JOSEPH R. GOODWIN, District Judge.
Pending in In re C. R. Bard, Inc., No. 2:10-md-2187, MDL 2187, is the plaintiffs' Daubert Motion to Exclude Certain General Opinions and Testimony of Matthew Clark, M.D. [ECF No. 4540]. The Motion is now ripe for consideration because the briefing is complete. As set forth below, the plaintiffs' Motion is
These cases reside in one of seven MDLs assigned to me by the Judicial Panel on Multidistrict Litigation ("MDL") concerning the use of transvaginal surgical mesh to treat pelvic organ prolapse ("POP") and stress urinary incontinence ("SUI").

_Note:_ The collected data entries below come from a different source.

(* ===== verification/SocketProtocol.v ===== *)
(** * Socket messages, events and effects

    The data the actor executor exchanges with the host
    ([src/actor/executor_connection.rs], types of the file's head), the outcome
    of an execution ([src/actor/protocol.rs]) and the validation of the effects
    an actor asks for ([src/actor/socket.rs]). *)
From S2P Require Import Prelude Json Identity.
Local Open Scope string_scope.

Definition MAX_SOCKET_METADATA_BYTES : Z := 64 * 1024.
Definition MAX_SOCKET_MESSAGE_BYTES : Z := 16 * 1024 * 1024.
Definition MAX_SOCKET_CONNECTION_ID_BYTES : Z := 128.
Definition MAX_SOCKET_TAGS : Z := 128.
Definition MAX_SOCKET_TAG_CHARACTERS : Z := 256.
Definition MAX_SOCKET_TAG_BYTES : Z := 8 * 1024.
Definition MAX_SOCKET_CLOSE_REASON_BYTES : Z := 123.

Definition vec_len {A} (l : list A) : Z := Z.of_nat (length l).

(** The [base64] crate's [STANDARD] engine. *)
Class Base64 := { base64_decode : string -> anyhow bytes }.
(** [STANDARD] insists on canonical padding: [n] bytes are encoded in exactly
    [4 * ceil (n / 3)] characters. *)
Class Base64Laws (B : Base64) : Prop := {
  base64_decode_len s b :
    base64_decode s = Ok b -> len s = ((bytes_len b + 2) / 3 * 4)%Z;
}.

(** [for x in xs { f(x)?; }] *)
Fixpoint for_each {A E} (f : A -> Result E ()) (l : list A) : Result E () :=
  match l with
  | [] => Ok ()
  | x :: l' => f x;; for_each f l'
  end.

Inductive ActorSocketMessage :=
| Text (data : string)
| Binary (data : string).
#[export] Instance ActorSocketMessage_eq_dec : EqDecision ActorSocketMessage.
Proof. solve_decision. Defined.

Section Protocol.
Context `{J : Json}.

Record ActorSocketConnection := {
  id : string;
  metadata : Value;
  tags : list string;
}.

Inductive ActorSocketEvent :=
| Connect (connection : ActorSocketConnection)
| Message (connection_id : string) (message : ActorSocketMessage)
| Disconnect (connection : ActorSocketConnection) (code : Z) (reason : string)
    (was_clean : bool).

Inductive ActorSocketEffect :=
| Send (connection_id : string) (message : ActorSocketMessage)
| Broadcast (message : ActorSocketMessage) (except_connection_ids tags : list string)
| Close (connection_id : string) (code : Z) (reason : string)
| Reject (connection_id : string) (code : Z) (reason : string)
| SetMetadata (connection_id : string) (metadata : Value)
| SetTags (connection_id : string) (tags : list string).

Record ActorMethodInvocation := {
  mi_request_id : string;
  mi_actor : ActorKey;
  mi_method : string;
  mi_args : list Value;
  mi_state : option Value;
  mi_connections : list ActorSocketConnection;
}.

Record ActorSocketInvocation := {
  si_request_id : string;
  si_actor : ActorKey;
  si_event : ActorSocketEvent;
  si_connections : list ActorSocketConnection;
  si_state : option Value;
}.

Record ActorMethodEviction := { ev_actor : ActorKey }.

Inductive ActorMethodOutcome :=
| MethodCompleted (result state : Value) (effects : list ActorSocketEffect)
| MethodFailed (failure : ActorInvocationFailure).

Inductive ActorSocketOutcome :=
| Handled (state : Value) (effects : list ActorSocketEffect)
| SocketFailed (failure : ActorInvocationFailure).

Inductive ActorExecutionResult :=
| Completed (result : Value) (effects : list ActorSocketEffect)
| Failed (failure : ActorInvocationFailure)
| Reroute
| HostUnavailable.

Context `{B : Base64}.

Definition validate_socket_metadata (metadata : Value) : anyhow () :=
  bytes ← value_to_vec metadata;
  ensure (bytes_len bytes <=? MAX_SOCKET_METADATA_BYTES)%Z
    ("socket metadata exceeds " +:+ display_u64 MAX_SOCKET_METADATA_BYTES +:+ " bytes").

Definition validate_connection_id (connection_id : string) : anyhow () :=
  ensure (negb (is_empty connection_id)) "socket connection ID is empty";;
  ensure (len connection_id <=? MAX_SOCKET_CONNECTION_ID_BYTES)%Z
    ("socket connection ID exceeds " +:+ display_u64 MAX_SOCKET_CONNECTION_ID_BYTES
     +:+ " bytes").

(** The loop accumulates the tag bytes in a [usize] with [saturating_add]. *)
Fixpoint check_tags (tags : list string) (total_bytes : Z) : anyhow Z :=
  match tags with
  | [] => Ok total_bytes
  | tag :: tags' =>
      ensure (negb (is_empty tag)) "socket tag is empty";;
      ensure (vec_len (chars tag) <=? MAX_SOCKET_TAG_CHARACTERS)%Z
        ("socket tag exceeds " +:+ display_u64 MAX_SOCKET_TAG_CHARACTERS +:+ " characters");;
      check_tags tags' (u64_saturating_add total_bytes (len tag))
  end.

Definition validate_socket_tags (tags : list string) : anyhow () :=
  ensure (vec_len tags <=? MAX_SOCKET_TAGS)%Z
    ("socket tags exceed " +:+ display_u64 MAX_SOCKET_TAGS +:+ " entries");;
  total_bytes ← check_tags tags 0;
  ensure (total_bytes <=? MAX_SOCKET_TAG_BYTES)%Z
    ("socket tags exceed " +:+ display_u64 MAX_SOCKET_TAG_BYTES +:+ " bytes").

Definition validate_close (code : Z) (reason : string) : anyhow () :=
  ensure ((code =? 1000) || ((3000 <=? code) && (code <=? 4999)))%Z
    "socket close code must be 1000 or between 3000 and 4999";;
  ensure (len reason <=? MAX_SOCKET_CLOSE_REASON_BYTES)%Z
    ("socket close reason exceeds " +:+ display_u64 MAX_SOCKET_CLOSE_REASON_BYTES
     +:+ " bytes").

Definition validate_socket_message (message : ActorSocketMessage) : anyhow () :=
  match message with
  | Text data =>
      ensure (len data <=? MAX_SOCKET_MESSAGE_BYTES)%Z
        ("socket message exceeds " +:+ display_u64 MAX_SOCKET_MESSAGE_BYTES +:+ " bytes")
  | Binary data =>
      let max_encoded_bytes := ((MAX_SOCKET_MESSAGE_BYTES + 2) / 3 * 4)%Z in
      ensure (len data <=? max_encoded_bytes)%Z
        ("socket message exceeds " +:+ display_u64 MAX_SOCKET_MESSAGE_BYTES
         +:+ " decoded bytes");;
      decoded ← with_context "socket binary message is not valid base64"
                  (base64_decode data);
      ensure (bytes_len decoded <=? MAX_SOCKET_MESSAGE_BYTES)%Z
        ("socket message exceeds " +:+ display_u64 MAX_SOCKET_MESSAGE_BYTES
         +:+ " decoded bytes")
  end.

Definition validate_socket_effect (effect : ActorSocketEffect) : anyhow () :=
  match effect with
  | Send connection_id message =>
      validate_connection_id connection_id;;
      validate_socket_message message
  | Broadcast message except_connection_ids tags =>
      ensure (vec_len except_connection_ids <=? MAX_SOCKET_TAGS)%Z
        ("socket broadcast exclusions exceed " +:+ display_u64 MAX_SOCKET_TAGS
         +:+ " entries");;
      for_each validate_connection_id except_connection_ids;;
      validate_socket_tags tags;;
      validate_socket_message message
  | Close connection_id code reason | Reject connection_id code reason =>
      validate_connection_id connection_id;;
      validate_close code reason
  | SetMetadata connection_id metadata =>
      validate_connection_id connection_id;;
      validate_socket_metadata metadata
  | SetTags connection_id tags =>
      validate_connection_id connection_id;;
      validate_socket_tags tags
  end.

Definition validate_socket_effects (effects : list ActorSocketEffect) : anyhow () :=
  for_each validate_socket_effect effects.
End Protocol.

(** ** What validation establishes *)

Lemma for_each_Ok {A E} (f : A -> Result E ()) l :
  for_each f l = Ok tt <-> Forall (fun x => f x = Ok tt) l.
Proof.
  induction l as [| x l IH]; simpl; [split; auto |].
  rewrite bind_Ok, Forall_cons, <- IH. split.
  - intros ([] & ? & ?). done.
  - intros [? ?]. by exists tt.
Qed.

Lemma validate_connection_id_Ok i :
  validate_connection_id i = Ok tt <-> (1 <= len i <= 128)%Z.
Proof.
  unfold validate_connection_id. destruct i as [| a i].
  { split; [done |]. unfold len. simpl. lia. }
  simpl. rewrite ensure_Ok, Z.leb_le. unfold len. simpl. unfold MAX_SOCKET_CONNECTION_ID_BYTES.
  lia.
Qed.

Definition tag_ok (tag : string) : Prop :=
  tag <> "" /\ (vec_len (chars tag) <= 256)%Z.
Definition total_len (tags : list string) : Z := foldr (fun t n => (len t + n)%Z) 0%Z tags.

Lemma total_len_nonneg tags : (0 <= total_len tags)%Z.
Proof. induction tags as [| t tags IH]; simpl; [lia |]. pose proof (len_nonneg t). lia. Qed.

Lemma check_tags_Ok tags n r :
  (0 <= n)%Z ->
  check_tags tags n = Ok r ->
  Forall tag_ok tags /\ (n <= u64_max -> r = Z.min (n + total_len tags) u64_max)%Z.
Proof.
  revert n. induction tags as [| t tags IH]; intros n Hn; simpl; intros H.
  - inv_ok. split; [done |]. lia.
  - inv_ok. bool_prop. pose proof (len_nonneg t). pose proof (total_len_nonneg tags).
    apply IH in H1 as [? Hr]; [| unfold u64_saturating_add, u64_max; lia].
    split; [constructor; [split; [by apply is_empty_false | done] | done] |].
    unfold u64_saturating_add in Hr. lia.
Qed.

Lemma check_tags_complete tags n :
  Forall tag_ok tags -> exists r, check_tags tags n = Ok r.
Proof.
  revert n. induction tags as [| t tags IH]; intros n H; simpl; [eauto |].
  apply Forall_cons in H as [[Hne Hc] H].
  apply is_empty_false in Hne as ->. apply Z.leb_le in Hc.
  unfold MAX_SOCKET_TAG_CHARACTERS. rewrite Hc. simpl. eauto.
Qed.

(** A tag list is accepted exactly when it has at most 128 tags, each
    non-empty with at most 256 characters, 8192 bytes in all; the saturating
    sum never lets an oversized list through. *)
Lemma validate_socket_tags_iff (tags : list string) :
  validate_socket_tags tags = Ok tt <->
  (vec_len tags <= 128)%Z /\
  Forall (fun t => t <> "" /\ vec_len (chars t) <= 256)%Z tags /\
  (total_len tags <= 8192)%Z.
Proof.
  unfold validate_socket_tags. pose proof (total_len_nonneg tags). split.
  - intros H0. inv_ok. bool_prop. apply check_tags_Ok in H1 as [? Hr]; [| lia].
    unfold MAX_SOCKET_TAGS, MAX_SOCKET_TAG_BYTES, u64_max in *.
    split; [lia |]. split; [done | lia].
  - intros (Hl & Hf & Ht). destruct (check_tags_complete tags 0 Hf) as [r Hr].
    apply check_tags_Ok in Hr as Hr'; [| lia]. destruct Hr' as [_ Hr'].
    unfold MAX_SOCKET_TAGS, MAX_SOCKET_TAG_BYTES, u64_max in *.
    apply bind_Ok. exists tt. split; [by apply ensure_Ok, Z.leb_le |].
    rewrite Hr. simpl. apply ensure_Ok, Z.leb_le. lia.
Qed.

Section Messages.
Context `{J : Json} `{B : Base64} `{L : !Base64Laws B}.

(** A binary message is accepted exactly when it is valid base64 for at
    most 16 MiB; the length test made before decoding never rejects a message
    that decodes to an admissible one. *)
Lemma validate_socket_message_binary (data : string) :
  validate_socket_message (Binary data) = Ok tt <->
  exists b, base64_decode data = Ok b /\ (bytes_len b <= MAX_SOCKET_MESSAGE_BYTES)%Z.
Proof.
  simpl. split.
  - intros H. inv_ok. bool_prop. eauto.
  - intros (b & Hb & Hl). apply base64_decode_len in Hb as Hs.
    apply bind_Ok. exists tt. split; [apply ensure_Ok, Z.leb_le |].
    + rewrite Hs. apply Z.mul_le_mono_nonneg_r; [lia |].
      apply Z.div_le_mono; [lia |]. lia.
    + rewrite Hb. simpl. by apply ensure_Ok, Z.leb_le.
Qed.
End Messages.

(** A fragment of base64, enough to run the models: zero bytes, in whole
    groups of four characters. *)
Definition decode_zeros (s : string) : anyhow bytes :=
  if all_bytes (Ascii.eqb "A") s && (len s mod 4 =? 0)%Z
  then Ok (replicate (Z.to_nat (len s / 4 * 3)) Byte.x00)
  else bail "invalid base64".
#[export] Instance zeros_base64 : Base64 := {| base64_decode := decode_zeros |}.

#[export] Instance zeros_base64_laws : Base64Laws zeros_base64.
Proof.
  split. intros s b. simpl. unfold decode_zeros.
  destruct (_ && _) eqn:H; [intros [= <-] | done].
  bool_prop. unfold bytes_len. rewrite length_replicate. pose proof (len_nonneg s).
  assert (len s = 4 * (len s / 4))%Z by (apply Z.div_exact; lia).
  assert (0 <= len s / 4)%Z by (apply Z.div_pos; lia).
  rewrite Z2Nat.id by lia.
  replace (len s / 4 * 3 + 2)%Z with (2 + len s / 4 * 3)%Z by lia.
  rewrite Z.div_add by lia. change (2 / 3)%Z with 0%Z. lia.
Qed.

Lemma validate_socket_message_binary_witness :
  validate_socket_message (Binary "AAAA") = Ok tt.
Proof.
  apply (proj2 (validate_socket_message_binary "AAAA")).
  exists [Byte.x00; Byte.x00; Byte.x00]. split; [reflexivity | vm_compute; discriminate].
Defined.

In the seven MDLs, there are more than 24,000 cases currently pending, approximately 3,000 of which are in the C. R. Bard, Inc. MDL, MDL No. 2187.
In an effort to manage the massive Bard MDL efficiently and effectively, the court decided to conduct pretrial discovery and motions practice on an individualized basis. To this end, I selected certain cases to become part of a "wave" of cases to be prepared for trial and, if necessary, remanded.

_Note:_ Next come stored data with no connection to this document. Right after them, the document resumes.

(** An object name is accepted for one actor and one version only.  The
    commit check therefore rejects the snapshot of another actor, even one
    that shares the storage key, and a snapshot of another version. *)
Lemma validate_snapshot_object_name_binds
    (actor actor' : ActorKey) (v v' : Z) (name : string)
    (Hv : (0 <= v)%Z) (Hv' : (0 <= v')%Z)
    (H : validate_snapshot_object_name actor v name = Ok tt)
    (H' : validate_snapshot_object_name actor' v' name = Ok tt) :
  actor = actor' /\ v = v'.
Proof.
  apply validate_snapshot_object_name_parts in H as (? & ? & Hs & _).
  apply validate_snapshot_object_name_parts in H' as (? & ? & Hs' & _).
  rewrite Hs in Hs'. destruct actor, actor'; simpl in *.
  injection Hs' as -> -> -> -> -> Hd.
  apply append_inj_r, display_u64_inj in Hd; done.
Qed.

Definition counter_7 : string :=
  "snapshots/01/0123456789abcdef0123456789abcdef/project-1/Counter/account.42/7.json".

Lemma validate_snapshot_object_name_binds_witness :
  is_ok (validate_snapshot_object_name tenant_a 7 counter_7) = false /\
  (counter = counter /\ 7 = 7)%Z.
Proof.
  split; [vm_compute; reflexivity |].
  apply (validate_snapshot_object_name_binds counter counter 7 7 counter_7);
    [lia | lia | vm_compute; reflexivity | vm_compute; reflexivity].
Defined.

Lemma unix_millis_Ok elapsed now :
  unix_millis elapsed = Ok now -> elapsed = Some now /\ is_i64 now = true.
Proof.
  unfold unix_millis. destruct elapsed as [millis |]; simpl; [| done].
  destruct (i64_try_from millis) eqn:Ht; [| done]. intros [= <-].
  apply i64_try_from_Some in Ht as [-> ?]. split; [done | by apply is_i64_spec].
Qed.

Upon the creation of a wave, I enter a docket control order subjecting each active case in the wave to the same scheduling deadlines, rules regarding motion practice, and limitations on discovery. See, e.g., Pretrial Order ("PTO") # 236, In re C. R. Bard, Inc., Pelvic Repair Sys. Prods. Liab. Litig., No. 2:10-md-02187, Jan. 27, 2017, https://www.wvsd.uscourts.gov/MDL/2187/orders.html. Included among the discovery rules imposed by the court is the obligation of the parties to file Daubert motions seeking to limit or exclude the testimony of general experts in the main MDL, MDL 2187, and to identify which cases the motion would affect.
Before plunging into the heart of the Motion, I am compelled to comment on the manner in which the parties filed several of their recent general Daubert motions. Rather than file a motion, the parties filed a "Notice" to adopt and incorporate the entirety of a motion filed in a previous wave — sometimes several years old. As such, the grounds upon which the parties challenge the proffered expert are sometimes inapplicable to the cases grouped in Wave 4 or Wave 5. With this in mind, the following analysis involves the parties' efforts to exclude or limit the general opinions and testimony of the experts so identified.
Under Federal Rule of Evidence 702, expert testimony is admissible if it will "help the trier of fact to understand the evidence or to determine a fact in issue" and (1) is "based upon sufficient facts or data" and (2) is "the product of reliable principles and methods" which (3) has been reliably applied "to the facts of the case." Fed. R. Evid. 702. A two-part test governs the admissibility of expert testimony. The evidence is admitted if it "rests on a reliable foundation and is relevant." Daubert v. Merrell Dow Pharm., 509 U.S. 579, 597 (1993). The proponent of expert testimony does not have the burden to "prove" anything. However, he or she must "come forward with evidence from which the court can determine that the proffered testimony is properly admissible." Md. Cas. Co. v. Therm-O-Disc, Inc., 137 F.3d 780, 783 (4th Cir. 1998).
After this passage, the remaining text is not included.